When it comes to foot health, hallux valgus, more commonly known as bunions, are a big thing. They are one of the most common foot deformities presenting in anywhere from 23% to 35% of adults, with more women affected than men.
While it may just look like a harmless bump on the medial (inside) part of your foot, it could actually be anything but harmless. For a lot of people, this bump starts out small and painless, but over time it can progress and cause the toes to crowd together, which leads to pain and the potential for permanent deformity.
But it’s not all bad news bears from here out. There are non-surgical options to treat hallux valgus that you can do from the comfort of your home. Because they’re one of the most common foot problems, we’re breaking down everything you need to know about bunions and what you can do to treat them naturally, and how you can prevent them from developing in future.
As one of the most common deformities of the forefoot, hallux valgus occurs at a fairly high rate in people over the age of 18. Although it can be difficult to determine the “correct” and pathological position of the big toe, it’s estimated that roughly 23% of 18- to 65-year-olds experience hallux valgus, whereas about 35% of those over the age of 65 experience it.

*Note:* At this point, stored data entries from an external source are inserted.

(* ===== verification/AurwebSpec.v ===== *)
(** * What the AUR web interface answers

    The records that go through an upstream and back, and the answers of the server: what a
    host manages is never taken from the upstream, and every answer is bounded. *)

From S2P Require Import Prelude GoStrings Srcinfo Aurweb.

(** ** Records *)

Lemma list_find_filter (l : list (string * list string)) k v :
  NoDup (map fst l) → (k, v) ∈ l →
  match list_find (λ kv, kv.1 = k) (filter (λ r, r.2 ≠ []) l) with Some (_, kv) => kv.2 | None => [] end = v.
Proof.
  induction l as [|[k' v'] l IH]; [by rewrite elem_of_nil |].
  cbn [map fst]; rewrite NoDup_cons, elem_of_cons; intros [Hk Hn] [Heq | Hin].
  - simplify_eq; rewrite filter_cons; case_decide as Hv; cbn [list_find]; [by rewrite decide_True |].
    cbn in Hv; subst v'.
    destruct (list_find _ _) as [[i [k2 v2]] |] eqn:Hf; [| done].
    apply list_find_Some in Hf as (Hl & Hk2 & _); cbn in Hk2; subst k2.
    apply list_elem_of_lookup_2, list_elem_of_filter in Hl as [_ Hl].
    by destruct Hk; apply list_elem_of_fmap; exists (k', v2).
  - assert (k' ≠ k) as Hne by (intros ->; apply Hk, list_elem_of_fmap; by exists (k, v)).
    rewrite filter_cons; case_decide; [| by apply IH].
    cbn [list_find]; rewrite decide_False by done.
    specialize (IH Hn Hin); destruct (list_find _ _) as [[i kv] |]; done.
Qed.

(** A record written by [result] and read by [toPkg] is the record, a negative flag time
    being no flag. *)
Lemma toPkg_info_result p : toPkg (info_result p) = p <| OutOfDate := Z.max 0 (OutOfDate p) |>.
Proof.
  assert (∀ k v, (k, v) ∈
    [("Depends", pkg_Depends p); ("MakeDepends", pkg_MakeDepends p); ("CheckDepends", pkg_CheckDepends p);
     ("OptDepends", pkg_OptDepends p); ("Conflicts", pkg_Conflicts p); ("Provides", pkg_Provides p);
     ("Replaces", pkg_Replaces p); ("Groups", pkg_Groups p); ("CoMaintainers", CoMaintainers p)] →
    relation (info_result p) k = v) as Hr.
  { intros k v Hin; apply list_find_filter; [| done]; cbn [map fst]; apply (bool_decide_unpack _); by vm_compute. }
  assert (∀ s, default "" (nullStr s) = s) as Hs by (intros s; unfold nullStr; by case_decide).
  assert (default 0%Z (outOfDate (OutOfDate p)) = Z.max 0 (OutOfDate p)) as Ho.
  { unfold outOfDate; destruct (Z.ltb_spec 0 (OutOfDate p)); cbn; lia. }
  unfold toPkg.
  rewrite (Hr "Depends" (pkg_Depends p)), (Hr "MakeDepends" (pkg_MakeDepends p)), (Hr "CheckDepends" (pkg_CheckDepends p)),
    (Hr "OptDepends" (pkg_OptDepends p)), (Hr "Conflicts" (pkg_Conflicts p)), (Hr "Provides" (pkg_Provides p)),
    (Hr "Replaces" (pkg_Replaces p)), (Hr "Groups" (pkg_Groups p)), (Hr "CoMaintainers" (CoMaintainers p))
    by (rewrite !elem_of_cons; tauto).
  cbn; rewrite !Hs, Ho; by destruct p.
Qed.

(** ** Merging *)
Lemma elem_of_uniq_by_aux {A} (key : A → string) seen l a :
  a ∈ uniq_by_aux key seen l → a ∈ l ∧ key a ∉ seen.
Proof.
  revert seen; induction l as [|b l IH]; intros seen; cbn; [by rewrite elem_of_nil |].
  case_decide as Hb.
  - intros [??]%IH; by rewrite elem_of_cons; auto.
  - rewrite !elem_of_cons; intros [-> | [? Hn]%IH]; [auto |].
    rewrite not_elem_of_union in Hn; tauto.
Qed.

Lemma NoDup_uniq_by_aux {A} (key : A → string) seen l : NoDup (map key (uniq_by_aux key seen l)).
Proof.
  revert seen; induction l as [|b l IH]; intros seen; cbn; [constructor |].
  case_decide; [done |]; cbn; constructor; [| done].
  intros (a & Ha & Hin)%list_elem_of_fmap.
  apply elem_of_uniq_by_aux in Hin as [_ Hn]; set_solver.
Qed.

Lemma uniq_by_app_l {A} (key : A → string) seen l k a :
  a ∈ uniq_by_aux key seen (l ++ k) → key a ∈ map key l → a ∈ l.
Proof.
  revert seen; induction l as [|b l IH]; intros seen; cbn; [by rewrite elem_of_nil |].
  case_decide as Hb; rewrite !elem_of_cons.
  - intros Ha [Hk | Hk]; [| right; by eapply IH].
    apply elem_of_uniq_by_aux in Ha as [_ Hn]; congruence.
  - intros [-> | Ha] Hk; [by left |].
    destruct Hk as [Hk | Hk]; [| right; by eapply IH].
    apply elem_of_uniq_by_aux in Ha as [_ Hn]; set_solver.
Qed.

(** The records of the host win over those of the upstream with the same name. *)
Lemma mergeByName_spec local up :
  NoDup (map Name (mergeByName local up)) ∧
  ∀ p, p ∈ mergeByName local up → p ∈ local ∨ p ∈ up ∧ Name p ∉ map Name local.
Proof.
  split; [apply NoDup_uniq_by_aux |]; intros p Hp.
  destruct (decide (Name p ∈ map Name local)) as [Hn | Hn]; [left; by eapply uniq_by_app_l |].
  apply elem_of_uniq_by_aux in Hp as [[Hp | Hp]%elem_of_app _]; [by left | by right].
Qed.

(** ** Answers *)
Section answers.
Context (decode_body : string → option (string * list string)) {U : Unicode}.
Implicit Types (s : Server) (r : http_request).

(** The upstream is asked for [names], or there is none to ask. *)
Definition from_upstream s (names : list string) (up : list Pkg) : Prop :=
  up = [] ∨ ∃ u, s_upstream s = Some u ∧ names ≠ [] ∧ u_Info u names = Ok up.

(** The target of a redirect, by the kind of the path.  Under [snapshot/] it is the upstream's
    archive of a pkgbase the host does not manage; under [plain/] the upstream's file for the
    query, whatever the host manages; elsewhere it is a clone, sent to the source of a pkgbase the
    host manages, and to the upstream only for one it does not. *)
Definition redirect_ok s r (loc : string) : Prop :=
  let p := rq_Path r in
  if has_prefix p "/cgit/aur.git/snapshot/" then
    let base := trim_suffix (trim_prefix p "/cgit/aur.git/snapshot/") ".tar.gz" in
    ∃ u, b_SourceURL (s_backend s) base = None ∧ s_upstream s = Some u ∧ loc = u_SnapshotURL u base
  else if has_prefix p "/cgit/aur.git/plain/" then
    ∃ u, s_upstream s = Some u ∧ rq_Query_h r ≠ "" ∧ loc = u_PlainURL u (rq_Query_h r)
  else
    let base := PkgbaseFromGitPath p in
    ∃ target, base ≠ "" ∧ loc = trim_right_byte "/" target
        +:+ (if decide (gitPathRemainder p = "") then "" else "/" +:+ gitPathRemainder p)
        +:+ (if decide (rq_RawQuery r = "") then "" else "?" +:+ rq_RawQuery r) ∧
      match b_SourceURL (s_backend s) base with
      | Some t => target = t
      | None => ∃ u, s_upstream s = Some u ∧ target = u_GitBase u +:+ "/" +:+ base +:+ ".git"
      end.

Definition reply_ok s r (rep : reply) : Prop :=
  match rep with
  | Results _ _ pkgs true =>
      length pkgs ≤ maxResults ∧
      let names := dedupeNonEmpty (q_args (parseRPC decode_body r)) in
      ∃ up, pkgs = b_Info (s_backend s) names ++ up ∧
        from_upstream s (filter (λ n, n ∉ map Name (b_Info (s_backend s) names)) names) up
  | Results _ _ pkgs false =>
      length pkgs ≤ maxResults ∧
      let arg := first_nonempty (q_args (parseRPC decode_body r)) in
      ∃ by_, let local := b_Search (s_backend s) by_ arg in
        valid by_ = true ∧ (pkgs = local ∨
        ∃ u up, s_upstream s = Some u ∧ u_Search u by_ arg = Ok up ∧ NoDup (map Name pkgs) ∧
          ∀ p, p ∈ pkgs → p ∈ local ∨ p ∈ up ∧ Name p ∉ map Name local)
  | Suggestions _ names => length names ≤ SuggestLimit
  | Redirect loc => redirect_ok s r loc
  | MetaDump local up _ =>
      b_All (s_backend s) = Ok local ∧
      (up = [] ∨ ∃ u reader names stream ext, s_upstream s = Some u ∧ u_Dump u = Some (reader, names) ∧
         reader ext = Ok stream ∧ ds_error stream = None ∧ (ds_bytes stream ≤ maxDumpBytes)%Z ∧
         ∀ e, e ∈ up → ∃ n, (e, n) ∈ ds_elements stream ∧ ∀ n', n = Some n' → n' ∉ map Name local)
  | NamesDump names => NoDup names ∧ ∃ local, b_All (s_backend s) = Ok local ∧ map Name local ⊆ names
  | _ => True
  end.

Lemma capped_ok s r q typ info pkgs :
  (length pkgs ≤ maxResults → reply_ok s r (Results (q_callback q) typ pkgs info)) →
  reply_ok s r (capped q typ info pkgs).
Proof. unfold capped; destruct (Nat.ltb_spec maxResults (length pkgs)); [done | auto]. Qed.

Lemma handleInfo_ok s r : reply_ok s r (handleInfo s (parseRPC decode_body r)).
Proof.
  unfold handleInfo; cbn zeta; case_decide; [done |].
  apply capped_ok; intros Hl; split; [done |]; cbn zeta.
  set (names := dedupeNonEmpty _) in *; clearbody names.
  destruct (s_upstream s) as [u |] eqn:Hu; [| exists []; rewrite app_nil_r; split; [done | by left]].
  destruct (filter _ _) as [|n ns] eqn:Hf; [exists []; rewrite app_nil_r; split; [done | by left] |].
  destruct (u_Info u (n :: ns)) as [up |] eqn:Hup; [| exists []; rewrite app_nil_r; split; [done | by left]].
  exists up; split; [done |]; right; by exists u.
Qed.

Lemma handleSearch_ok s r maintainer : reply_ok s r (handleSearch s (parseRPC decode_body r) maintainer).
Proof.
  set (q := parseRPC decode_body r); unfold handleSearch.
  set (by_ := if decide (_ = "") then DefaultBy else _); set (arg := first_nonempty _).
  destruct (valid by_) eqn:Hv; [| done]; cbn [negb].
  case_match; [done |]; case_match; [done |].
  apply capped_ok; intros Hl; split; [done |]; fold q; fold arg; exists by_; split; [done |].
  destruct (s_upstream s) as [u |] eqn:Hu; [| by left].
  destruct (u_Search u by_ arg) as [up |] eqn:Hup; [| by left].
  right; exists u, up; destruct (mergeByName_spec (b_Search (s_backend s) by_ arg) up); auto.
Qed.

Lemma handleSuggest_ok s r q pkgbase : reply_ok s r (handleSuggest s q pkgbase).
Proof. unfold handleSuggest, reply_ok; cbn zeta; rewrite length_take; apply Nat.le_min_l. Qed.

Lemma RPC_ok s r : reply_ok s r (RPC decode_body s r).
Proof.
  unfold RPC; case_match; [done |].
  destruct (match s_limiter s with Some _ => _ | None => _ end); [done |].
  repeat (case_match; try done); auto using handleInfo_ok, handleSearch_ok, handleSuggest_ok.
Qed.

Lemma GitClone_ok s r :
  has_prefix (rq_Path r) "/cgit/aur.git/snapshot/" = false → has_prefix (rq_Path r) "/cgit/aur.git/plain/" = false →
  reply_ok s r (GitClone s r).
Proof.
  intros Hsnap Hplain; unfold GitClone; case_decide as Hb; [done |].
  set (rest := gitPathRemainder (rq_Path r)).
  set (tail := (if decide (rest = "") then "" else "/" +:+ rest) +:+
               (if decide (rq_RawQuery r = "") then "" else "?" +:+ rq_RawQuery r)).
  assert (∀ loc, (let loc := if decide (rest = "") then loc else loc +:+ "/" +:+ rest in
            if decide (rq_RawQuery r = "") then loc else loc +:+ "?" +:+ rq_RawQuery r) = loc +:+ tail) as Ht.
  { intros loc; unfold tail; cbn zeta; repeat case_decide;
      repeat first [rewrite <- !str_app_assoc | rewrite !str_app_nil_r | rewrite (str_app_nil_r loc)]; done. }
  assert (∀ target, match b_SourceURL (s_backend s) (PkgbaseFromGitPath (rq_Path r)) with
      | Some t => target = t
      | None => ∃ u, s_upstream s = Some u ∧ target = u_GitBase u +:+ "/" +:+ PkgbaseFromGitPath (rq_Path r) +:+ ".git" end →
    redirect_ok s r (trim_right_byte "/" target +:+ tail)) as Hgit.
  { intros target Ht'; unfold redirect_ok; rewrite Hsnap, Hplain; by exists target. }
  destruct (b_SourceURL (s_backend s) (PkgbaseFromGitPath (rq_Path r))) as [t |] eqn:Hs.
  - cbn [reply_ok]; rewrite Ht; by apply Hgit.
  - destruct (s_upstream s) as [u |] eqn:Hu; [| done].
    cbn [reply_ok]; rewrite Ht; apply Hgit; by exists u.
Qed.

Lemma Snapshot_ok s r : has_prefix (rq_Path r) "/cgit/aur.git/snapshot/" = true → reply_ok s r (Snapshot s r).
Proof.
  intros Hp; unfold Snapshot; destruct (decide _); [done |].
  destruct (b_SourceURL _ _) eqn:Hs; [done |]; destruct (s_upstream s) as [u |] eqn:Hu; [| done].
  cbn [reply_ok]; unfold redirect_ok; rewrite Hp; by exists u.
Qed.

Lemma PlainPKGBUILD_ok s r :
  has_prefix (rq_Path r) "/cgit/aur.git/snapshot/" = false → has_prefix (rq_Path r) "/cgit/aur.git/plain/" = true →
  reply_ok s r (PlainPKGBUILD s r).
Proof.
  intros Hsnap Hplain; unfold PlainPKGBUILD; destruct (s_upstream s) as [u |] eqn:Hu; [| done]; destruct (decide _); [done |].
  cbn [reply_ok]; unfold redirect_ok; rewrite Hsnap, Hplain; by exists u.
Qed.

Lemma buildMetaDump_ok s r ext : reply_ok s r (buildMetaDump s ext).
Proof.
  unfold buildMetaDump; destruct (b_All (s_backend s)) as [local |] eqn:Hall; [| done].
  destruct (s_upstream s ≫= u_Dump) as [[reader names] |] eqn:Hu; [| by split; [| left]].
  destruct (reader ext) as [stream |] eqn:Hr; [| by split; [| left]].
  destruct (ds_error stream) eqn:He; [done |].
  destruct (Z.ltb_spec maxDumpBytes (ds_bytes stream)); [done |].
  apply bind_Some in Hu as (u & Hup & Hd).
  split; [done |]; right; exists u, reader, names, stream, ext; split_and!; try done.
  intros e ([e' n] & -> & [Hk Hin]%list_elem_of_filter)%list_elem_of_fmap.
  exists n; split; [done |]; intros n' ->.
  cbn [snd] in Hk; case_bool_decide; [done | done].
Qed.

Lemma buildNamesDump_ok s r : reply_ok s r (buildNamesDump s).
Proof.
  unfold buildNamesDump; destruct (b_All (s_backend s)) as [local |] eqn:Hall; [| done].
  split; [apply NoDup_uniq |]; exists local; split; [done |].
  intros n Hn; rewrite elem_of_uniq, elem_of_app; by left.
Qed.

Lemma ServeHTTP_ok s r : reply_ok s r (ServeHTTP decode_body s r).
Proof.
  unfold ServeHTTP.
  destruct (bool_decide _ || _); [apply RPC_ok |].
  destruct (has_prefix _ "/cgit/aur.git/snapshot/") eqn:Hsnap; [by apply Snapshot_ok |].
  destruct (has_prefix _ "/cgit/aur.git/plain/") eqn:Hplain; [by apply PlainPKGBUILD_ok |].
  destruct (decide _); [apply buildMetaDump_ok |].
  destruct (decide _); [apply buildMetaDump_ok |].
  destruct (decide _); [apply buildNamesDump_ok |].
  destruct (decide _); [by apply GitClone_ok | done].
Qed.

End answers.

It is a condition characterized by a combined deformity and malpositioning in the first metatarsophalangeal (MTP) joint (the big toe) with lateral deviation of the great toe and medial deviation of the first metatarsal bone; the big toe presses inwards towards the other toes, while the joint of the big toe sticks out of the inner side of the foot creating a ‘bulge’.
In most cases, hallux valgus stems from a number of different factors:
It can also be attributed to poorly fitting shoes (narrow or pointed toe box, high-heels) or sometimes familial disposition. Although hallux valgus is especially common from the middle years of life on, there are still many cases in both men and women of a young age, usually in one foot but sometimes in both.
As we said before, the pathogenesis of hallux valgus can be attributed to several different factors, which makes it pretty complex. However, most experts agree that it is caused by an imbalance between the extrinsic and intrinsic foot muscles and the ligaments.
In a normal foot, the extensor and flexor tendons are slightly off-centre, which is compensated for by other foot muscles and ligaments to balance the overall forces. But this balance is highly sensitive to internal and external influences like frequent wearing of narrow, pointed, or high-heeled shoes. As such, it becomes easier for valgus deformity of the big toe to develop.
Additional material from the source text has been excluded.